A recent Newsmax article by former House Intelligence Committee Chairman Peter Hoekstra points out the dismal policy of the Obama administration of not taking more aggressive action in Libya.
Unlike the assertive action in Afghanistan and Iraq, where the United States had the central role in toppling the regime in a short period, President Barack Obama decided to take a back seat in Libya.
The prolonged suffering of the Libyan people won’t be taken lightly by the Transitional Council and the future administration, especially when contracts will be awarded for the reconstruction of the infrastructure of the energy sector.
A more courageous leader would have followed French President Nicolas Sarkozy’s example — France was the first country to support the Gadhafi opposition.
Sarkozy took a big risk, as at the time polls showed he wasn’t popular. Russia, China and Brazil made a big mistake in supporting Gadhafi or sitting on the sidelines.
The Italians, which have the longest history of doing business with Libya, its former colony, were smarter, offering to mediate early on in the conflict.
Italian Prime Minister Silvio Berlusconi, being a savvy businessman/politician, decided to support NATO at a later stage.
The British early on also supported the opposition in Libya and sent their air force and navy to help the rebels.

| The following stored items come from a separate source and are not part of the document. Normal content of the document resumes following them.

(** The server: the slots, the command threads (slot and socket), the sockets
    that are open, those that were shut down, [g_stop] and [main]. *)
Record server := MkServer {
  slots : list slot;
  threads : list (nat * Z);
  sockets : list Z;
  shut : list Z;
  g_stop : bool;
  main : main_pc;
}.

Definition initial : server := MkServer (replicate MAX_CLIENTS empty_slot) [] [] [] false Serving.

(** The test of [g_stop] at the head of the accept loop. *)
Definition next_accept (s : server) : main_pc := if g_stop s then Joining 0 else Serving.

(** The body of the accept loop for a new socket; [header_ok] says whether the
    header was written.  A client that is not served is closed. *)
Definition accept_client (csock : Z) (header_ok : bool) (s : server) : server :=
  match free_slot (slots s) with
  | None => MkServer (slots s) (threads s) (sockets s) (shut s) (g_stop s) (next_accept s)
  | Some i =>
      if header_ok then
        MkServer (<[i := MkSlot csock csock (Some csock)]> (slots s)) (threads s ++ [(i, csock)]) (csock :: sockets s)
          (shut s) (g_stop s) (next_accept s)
      else MkServer (slots s) (threads s) (sockets s) (shut s) (g_stop s) (next_accept s)
  end.

(** The errors of [accept] that end the loop, as a signal or a closed socket. *)
Definition interrupted (errno : Z) : bool := (errno =? EINTR) || (errno =? EBADF) || (errno =? EINVAL).

(** Where [main] goes when [accept] failed: [break] or [continue]. *)
Definition accept_failed (errno : Z) (s : server) : main_pc :=
  if g_stop s || interrupted errno then Joining 0 else next_accept s.

(** The end of [client_cmd_thread]. *)
Definition command_end (i : nat) (csock : Z) (s : server) : server :=
  MkServer (alter clear_slot i (slots s)) (filter (fun t => t <> (i, csock)) (threads s))
    (filter (fun c => c <> csock) (sockets s)) (filter (fun c => c <> csock) (shut s)) (g_stop s) (main s).

(** [on_signal] *)
Definition on_signal (s : server) : server :=
  MkServer (slots s) (threads s) (sockets s)
    (shut s ++ List.filter (fun fd => negb (fd <? 0)) (map client_fd (slots s))) true (main s).

(** One turn of the loop that joins; [None] while the thread runs. *)
Definition join_slot (i : nat) (s : server) : option server :=
  sl ← slots s !! i;
  _ ← ensure (match tid sl with Some c => bool_decide ((i, c) ∉ threads s) | None => true end);
  Some (MkServer (<[i := MkSlot (sock sl) (client_fd sl) None]> (slots s)) (threads s) (sockets s) (shut s) (g_stop s)
          (if decide (S i < MAX_CLIENTS)%nat then Joining (S i) else Done)).

(** The steps of the threads.  The operating system gives an accepted connection
    a descriptor that is not in use; [accept] is interrupted, or finds the
    listening socket closed, only after the handler has run. *)
Inductive event :=
| Accepts (csock : Z) (header_ok : bool)
| AcceptFails (errno : Z)
| Broadcasts (data : list Z) (answers : list (list send_answer))
| CommandEnds (i : nat) (csock : Z)
| Signal
| Join.

Definition exec (s : server) (e : event) : option server :=
  match e with
  | Accepts csock header_ok =>
      match main s with
      | Serving => _ ← ensure (bool_decide (0 <= csock /\ csock ∉ sockets s)); Some (accept_client csock header_ok s)
      | _ => None
      end
  | AcceptFails errno =>
      match main s with
      | Serving =>
          _ ← ensure (g_stop s || negb (interrupted errno));
          Some (MkServer (slots s) (threads s) (sockets s) (shut s) (g_stop s) (accept_failed errno s))
      | _ => None
      end
  | Broadcasts data answers =>
      '(after, _) ← broadcast data (slots s) answers;
      Some (MkServer after (threads s) (sockets s) (shut s) (g_stop s) (main s))
  | CommandEnds i csock =>
      _ ← ensure (bool_decide ((i, csock) ∈ threads s));
      Some (command_end i csock s)
  | Signal => Some (on_signal s)
  | Join => match main s with Joining i => join_slot i s | _ => None end
  end.

Definition step (s : server) (e : event) (s' : server) : Prop := exec s e = Some s'.

(** ** Specifications *)

(** An answer after which a client loses its slot. *)
Definition is_failure (a : send_answer) : bool := match a with SendError | Room O => true | _ => false end.

Definition no_failure (answers : list (list send_answer)) : Prop :=
  forall a, a ∈ answers -> forallb (fun x => negb (is_failure x)) a = true.

(** No send fails. *)
Definition gentle (e : event) : Prop :=
  match e with Broadcasts _ answers => no_failure answers | _ => True end.

Definition gentle_step (s : server) (e : event) (s' : server) : Prop := step s e s' /\ gentle e.

(** The sockets that a broadcast serves. *)
Definition occupied (before : list slot) : list Z := map sock (List.filter (fun s => negb (sock s <? 0)) before).

(** The steps that the shutdown waits for and that need no client to leave: the
    thread of a socket that was shut down ends. *)
Definition forced (s : server) (e : event) : Prop :=
  match e with
  | AcceptFails _ | Join => True
  | CommandEnds _ c => c ∈ shut s
  | _ => False
  end.

Definition forced_step (s : server) (e : event) (s' : server) : Prop := step s e s' /\ forced s e.

Record slots_inv (s : server) : Prop := {
  si_length : length (slots s) = MAX_CLIENTS;
  si_fd : forall i sl, slots s !! i = Some sl -> client_fd sl = sock sl;
  si_thread : forall i sl, slots s !! i = Some sl -> 0 <= sock sl -> (i, sock sl) ∈ threads s;
  si_open : forall i c, (i, c) ∈ threads s -> c ∈ sockets s /\ 0 <= c /\ (i < MAX_CLIENTS)%nat;
  si_unique : forall i j c, (i, c) ∈ threads s -> (j, c) ∈ threads s -> i = j;
  si_main : match main s with Joining i => (i < MAX_CLIENTS)%nat | _ => True end;
  si_running : g_stop s = false -> main s = Serving /\ shut s = [];
}.

(** Every command thread has the slot of its client. *)
Definition all_served (s : server) : Prop :=
  forall i c, (i, c) ∈ threads s -> exists t, slots s !! i = Some (MkSlot c c t).

(** What is left of the joins. *)
Definition joins_left (pc : main_pc) : nat :=
  match pc with Serving => S MAX_CLIENTS | Joining i => MAX_CLIENTS - i | Done => 0 end.

(** After the signal every socket with a thread is shut down. *)
Definition all_shut (s : server) : Prop := g_stop s = true /\ forall i c, (i, c) ∈ threads s -> c ∈ shut s.

(** The thread of a client that lost its slot, and the join that waits for it. *)
Definition stuck (i : nat) (c : Z) (s : server) : Prop :=
  slots_inv s /\ (i, c) ∈ threads s /\ (c ∉ shut s) /\ (exists sl, (slots s !! i = Some sl) /\ (tid sl = Some c)) /\
  match main s with Serving => True | Joining j => (j <= i)%nat | Done => False end.

(** An example: the client with socket 10 is evicted, and the one with socket 11
    takes its slot. *)
Definition evicted : server :=
  MkServer [MkSlot (-1) (-1) (Some 10); empty_slot; empty_slot; empty_slot] [(0%nat, 10)] [10] [] false Serving.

Italy is trying hard to point out that they signed agreements with the Libyan nation and not with its regime. It is unclear whether the new Libyan government will honor all the multi-billion dollar contracts signed with various Italian companies.
It is rather the French, British and to a lesser extent, the United States, which will benefit from new oil and gas contracts with Libya when it resumes the production of 1.8 million barrels of oil a day and exports nearly 90 percent of it.
BP had its oil fields nationalized in 1971 but signed an enormous exploration and production agreement worth $900 million with the Libyan National Oil company in 2007. BP has rights to explore 21,000 square miles onshore and offshore of Libya.
With Britain offering military support to the opposition from an early stage, Libya’s new regime is most likely to honor BP’s agreements.
While U.S. companies which withdrew from Libya at the beginning of the uprising might benefit once the new regime is in office (companies like Exxon, Marathon Oil, ConocoPhillips, Hess and Occidental), it is obvious that French, British and Italian companies will benefit the most. Total and ENI, both oil majors, have the most experience in Libya as well as geographically being nearest.
Both Total and ENI have low valuations (price earnings of about 6 both for 2011 and 2012) and pay high dividends. ENI pays a current dividend of 7.5 percent and Total 7 percent. Both are listed in the NYSE and are large caps. BP also has a low valuation (P/E of less than 6 both for 2011 and 2012) but its dividend is lower than the latter companies — 4.2 percent.
Another French company which could also benefit from the need to develop and service the oil fields is the Paris oil services and engineering company Technip, which is listed both in France and in the United States. Being much smaller than BP, Total or ENI, its potential future contracts with Libya will have a much larger impact on its revenue and profits.
Oil companies based in countries that rapidly supported NATO military action against Gadhafi will benefit most from future contracts.
Obama’s decision to be the last major Western leader to speak up on Libya might not be as advantageous for U.S. companies seeking new oil contracts.